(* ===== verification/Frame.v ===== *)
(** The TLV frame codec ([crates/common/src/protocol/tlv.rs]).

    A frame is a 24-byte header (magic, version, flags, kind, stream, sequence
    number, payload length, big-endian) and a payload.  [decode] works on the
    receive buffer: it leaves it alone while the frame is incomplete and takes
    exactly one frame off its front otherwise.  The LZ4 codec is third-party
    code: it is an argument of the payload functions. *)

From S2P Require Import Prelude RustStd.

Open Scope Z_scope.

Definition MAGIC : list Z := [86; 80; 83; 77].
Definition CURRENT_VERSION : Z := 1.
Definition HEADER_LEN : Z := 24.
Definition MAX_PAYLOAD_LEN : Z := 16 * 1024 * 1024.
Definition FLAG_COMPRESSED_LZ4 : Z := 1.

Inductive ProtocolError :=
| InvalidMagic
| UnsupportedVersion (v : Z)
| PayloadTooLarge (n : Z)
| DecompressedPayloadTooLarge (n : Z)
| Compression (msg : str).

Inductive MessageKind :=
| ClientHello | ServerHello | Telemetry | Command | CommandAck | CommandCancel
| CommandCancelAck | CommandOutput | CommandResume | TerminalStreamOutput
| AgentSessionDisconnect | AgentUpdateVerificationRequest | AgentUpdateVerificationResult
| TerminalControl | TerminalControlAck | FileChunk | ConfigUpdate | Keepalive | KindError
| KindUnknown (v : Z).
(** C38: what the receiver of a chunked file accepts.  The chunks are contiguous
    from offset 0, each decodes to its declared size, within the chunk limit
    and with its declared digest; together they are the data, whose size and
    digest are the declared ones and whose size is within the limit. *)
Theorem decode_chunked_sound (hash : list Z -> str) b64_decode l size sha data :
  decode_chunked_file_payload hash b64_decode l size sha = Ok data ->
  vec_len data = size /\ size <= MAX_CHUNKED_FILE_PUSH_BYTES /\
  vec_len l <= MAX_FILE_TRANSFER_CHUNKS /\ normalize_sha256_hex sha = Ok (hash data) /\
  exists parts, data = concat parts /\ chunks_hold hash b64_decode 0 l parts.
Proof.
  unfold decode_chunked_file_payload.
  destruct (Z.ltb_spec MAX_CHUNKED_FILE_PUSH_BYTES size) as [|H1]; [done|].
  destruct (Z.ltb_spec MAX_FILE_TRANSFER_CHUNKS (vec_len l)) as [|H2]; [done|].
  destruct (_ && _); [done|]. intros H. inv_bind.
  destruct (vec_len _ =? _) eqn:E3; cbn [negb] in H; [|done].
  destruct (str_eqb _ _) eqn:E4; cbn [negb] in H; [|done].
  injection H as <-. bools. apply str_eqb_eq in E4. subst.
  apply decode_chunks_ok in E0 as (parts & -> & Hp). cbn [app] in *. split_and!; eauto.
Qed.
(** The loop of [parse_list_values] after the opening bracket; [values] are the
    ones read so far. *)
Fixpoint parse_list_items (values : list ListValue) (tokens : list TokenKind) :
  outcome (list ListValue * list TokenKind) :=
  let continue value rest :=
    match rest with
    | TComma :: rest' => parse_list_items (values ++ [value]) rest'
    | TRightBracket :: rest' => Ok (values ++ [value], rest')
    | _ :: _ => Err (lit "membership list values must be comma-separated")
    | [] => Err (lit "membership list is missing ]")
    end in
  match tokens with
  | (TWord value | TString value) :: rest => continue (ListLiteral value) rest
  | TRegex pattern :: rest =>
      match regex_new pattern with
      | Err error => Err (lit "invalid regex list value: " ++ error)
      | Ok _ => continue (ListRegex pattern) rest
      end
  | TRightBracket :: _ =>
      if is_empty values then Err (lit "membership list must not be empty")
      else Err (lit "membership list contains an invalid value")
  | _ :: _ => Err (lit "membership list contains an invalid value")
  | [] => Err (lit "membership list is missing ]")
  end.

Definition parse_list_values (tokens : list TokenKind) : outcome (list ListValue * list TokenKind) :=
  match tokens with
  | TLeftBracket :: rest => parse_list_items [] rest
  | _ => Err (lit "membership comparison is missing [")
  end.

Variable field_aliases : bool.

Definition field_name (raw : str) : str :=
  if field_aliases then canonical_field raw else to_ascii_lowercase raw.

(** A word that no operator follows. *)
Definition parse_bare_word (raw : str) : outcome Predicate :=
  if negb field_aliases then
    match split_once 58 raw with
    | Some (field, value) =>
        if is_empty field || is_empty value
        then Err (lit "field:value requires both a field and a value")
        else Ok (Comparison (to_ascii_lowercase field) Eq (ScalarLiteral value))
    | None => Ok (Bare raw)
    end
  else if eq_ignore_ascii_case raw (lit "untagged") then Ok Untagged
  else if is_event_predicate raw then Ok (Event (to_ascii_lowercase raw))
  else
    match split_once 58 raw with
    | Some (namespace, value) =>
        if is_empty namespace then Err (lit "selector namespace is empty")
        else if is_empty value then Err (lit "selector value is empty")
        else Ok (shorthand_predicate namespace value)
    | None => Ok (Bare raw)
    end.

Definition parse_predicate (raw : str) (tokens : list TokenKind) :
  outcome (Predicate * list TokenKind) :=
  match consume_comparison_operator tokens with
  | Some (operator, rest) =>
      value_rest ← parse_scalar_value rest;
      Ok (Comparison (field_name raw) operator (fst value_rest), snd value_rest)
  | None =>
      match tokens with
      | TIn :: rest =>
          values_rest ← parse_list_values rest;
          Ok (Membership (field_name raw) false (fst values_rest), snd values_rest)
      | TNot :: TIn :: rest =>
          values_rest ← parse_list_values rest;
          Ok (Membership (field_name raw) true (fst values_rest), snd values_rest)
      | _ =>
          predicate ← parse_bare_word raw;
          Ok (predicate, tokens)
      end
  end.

++++++++

PROBLEM TO WORK ON – Print out all the entries above exactly.

EXERCISE ANSWER –
(* ===== verification/Frame.v ===== *)
(** The TLV frame codec ([crates/common/src/protocol/tlv.rs]).

    A frame is a 24-byte header (magic, version, flags, kind, stream, sequence
    number, payload length, big-endian) and a payload.  [decode] works on the
    receive buffer: it leaves it alone while the frame is incomplete and takes
    exactly one frame off its front otherwise.  The LZ4 codec is third-party
    code: it is an argument of the payload functions. *)

From S2P Require Import Prelude RustStd.

Open Scope Z_scope.

Definition MAGIC : list Z := [86; 80; 83; 77].
Definition CURRENT_VERSION : Z := 1.
Definition HEADER_LEN : Z := 24.
Definition MAX_PAYLOAD_LEN : Z := 16 * 1024 * 1024.
Definition FLAG_COMPRESSED_LZ4 : Z := 1.

Inductive ProtocolError :=
| InvalidMagic
| UnsupportedVersion (v : Z)
| PayloadTooLarge (n : Z)
| DecompressedPayloadTooLarge (n : Z)
| Compression (msg : str).

Inductive MessageKind :=
| ClientHello | ServerHello | Telemetry | Command | CommandAck | CommandCancel
| CommandCancelAck | CommandOutput | CommandResume | TerminalStreamOutput
| AgentSessionDisconnect | AgentUpdateVerificationRequest | AgentUpdateVerificationResult
| TerminalControl | TerminalControlAck | FileChunk | ConfigUpdate | Keepalive | KindError
| KindUnknown (v : Z).
(** C38: what the receiver of a chunked file accepts.  The chunks are contiguous
    from offset 0, each decodes to its declared size, within the chunk limit
    and with its declared digest; together they are the data, whose size and
    digest are the declared ones and whose size is within the limit. *)
Theorem decode_chunked_sound (hash : list Z -> str) b64_decode l size sha data :
  decode_chunked_file_payload hash b64_decode l size sha = Ok data ->
  vec_len data = size /\ size <= MAX_CHUNKED_FILE_PUSH_BYTES /\
  vec_len l <= MAX_FILE_TRANSFER_CHUNKS /\ normalize_sha256_hex sha = Ok (hash data) /\
  exists parts, data = concat parts /\ chunks_hold hash b64_decode 0 l parts.
Proof.
  unfold decode_chunked_file_payload.
  destruct (Z.ltb_spec MAX_CHUNKED_FILE_PUSH_BYTES size) as [|H1]; [done|].
  destruct (Z.ltb_spec MAX_FILE_TRANSFER_CHUNKS (vec_len l)) as [|H2]; [done|].
  destruct (_ && _); [done|]. intros H. inv_bind.
  destruct (vec_len _ =? _) eqn:E3; cbn [negb] in H; [|done].
  destruct (str_eqb _ _) eqn:E4; cbn [negb] in H; [|done].
  injection H as <-. bools. apply str_eqb_eq in E4. subst.
  apply decode_chunks_ok in E0 as (parts & -> & Hp). cbn [app] in *. split_and!; eauto.
Qed.
(** The loop of [parse_list_values] after the opening bracket; [values] are the
    ones read so far. *)
Fixpoint parse_list_items (values : list ListValue) (tokens : list TokenKind) :
  outcome (list ListValue * list TokenKind) :=
  let continue value rest :=
    match rest with
    | TComma :: rest' => parse_list_items (values ++ [value]) rest'
    | TRightBracket :: rest' => Ok (values ++ [value], rest')
    | _ :: _ => Err (lit "membership list values must be comma-separated")
    | [] => Err (lit "membership list is missing ]")
    end in
  match tokens with
  | (TWord value | TString value) :: rest => continue (ListLiteral value) rest
  | TRegex pattern :: rest =>
      match regex_new pattern with
      | Err error => Err (lit "invalid regex list value: " ++ error)
      | Ok _ => continue (ListRegex pattern) rest
      end
  | TRightBracket :: _ =>
      if is_empty values then Err (lit "membership list must not be empty")
      else Err (lit "membership list contains an invalid value")
  | _ :: _ => Err (lit "membership list contains an invalid value")
  | [] => Err (lit "membership list is missing ]")
  end.

Definition parse_list_values (tokens : list TokenKind) : outcome (list ListValue * list TokenKind) :=
  match tokens with
  | TLeftBracket :: rest => parse_list_items [] rest
  | _ => Err (lit "membership comparison is missing [")
  end.

Variable field_aliases : bool.

Definition field_name (raw : str) : str :=
  if field_aliases then canonical_field raw else to_ascii_lowercase raw.

(** A word that no operator follows. *)
Definition parse_bare_word (raw : str) : outcome Predicate :=
  if negb field_aliases then
    match split_once 58 raw with
    | Some (field, value) =>
        if is_empty field || is_empty value
        then Err (lit "field:value requires both a field and a value")
        else Ok (Comparison (to_ascii_lowercase field) Eq (ScalarLiteral value))
    | None => Ok (Bare raw)
    end
  else if eq_ignore_ascii_case raw (lit "untagged") then Ok Untagged
  else if is_event_predicate raw then Ok (Event (to_ascii_lowercase raw))
  else
    match split_once 58 raw with
    | Some (namespace, value) =>
        if is_empty namespace then Err (lit "selector namespace is empty")
        else if is_empty value then Err (lit "selector value is empty")
        else Ok (shorthand_predicate namespace value)
    | None => Ok (Bare raw)
    end.

Definition parse_predicate (raw : str) (tokens : list TokenKind) :
  outcome (Predicate * list TokenKind) :=
  match consume_comparison_operator tokens with
  | Some (operator, rest) =>
      value_rest ← parse_scalar_value rest;
      Ok (Comparison (field_name raw) operator (fst value_rest), snd value_rest)
  | None =>
      match tokens with
      | TIn :: rest =>
          values_rest ← parse_list_values rest;
          Ok (Membership (field_name raw) false (fst values_rest), snd values_rest)
      | TNot :: TIn :: rest =>
          values_rest ← parse_list_values rest;
          Ok (Membership (field_name raw) true (fst values_rest), snd values_rest)
      | _ =>
          predicate ← parse_bare_word raw;
          Ok (predicate, tokens)
      end
  end.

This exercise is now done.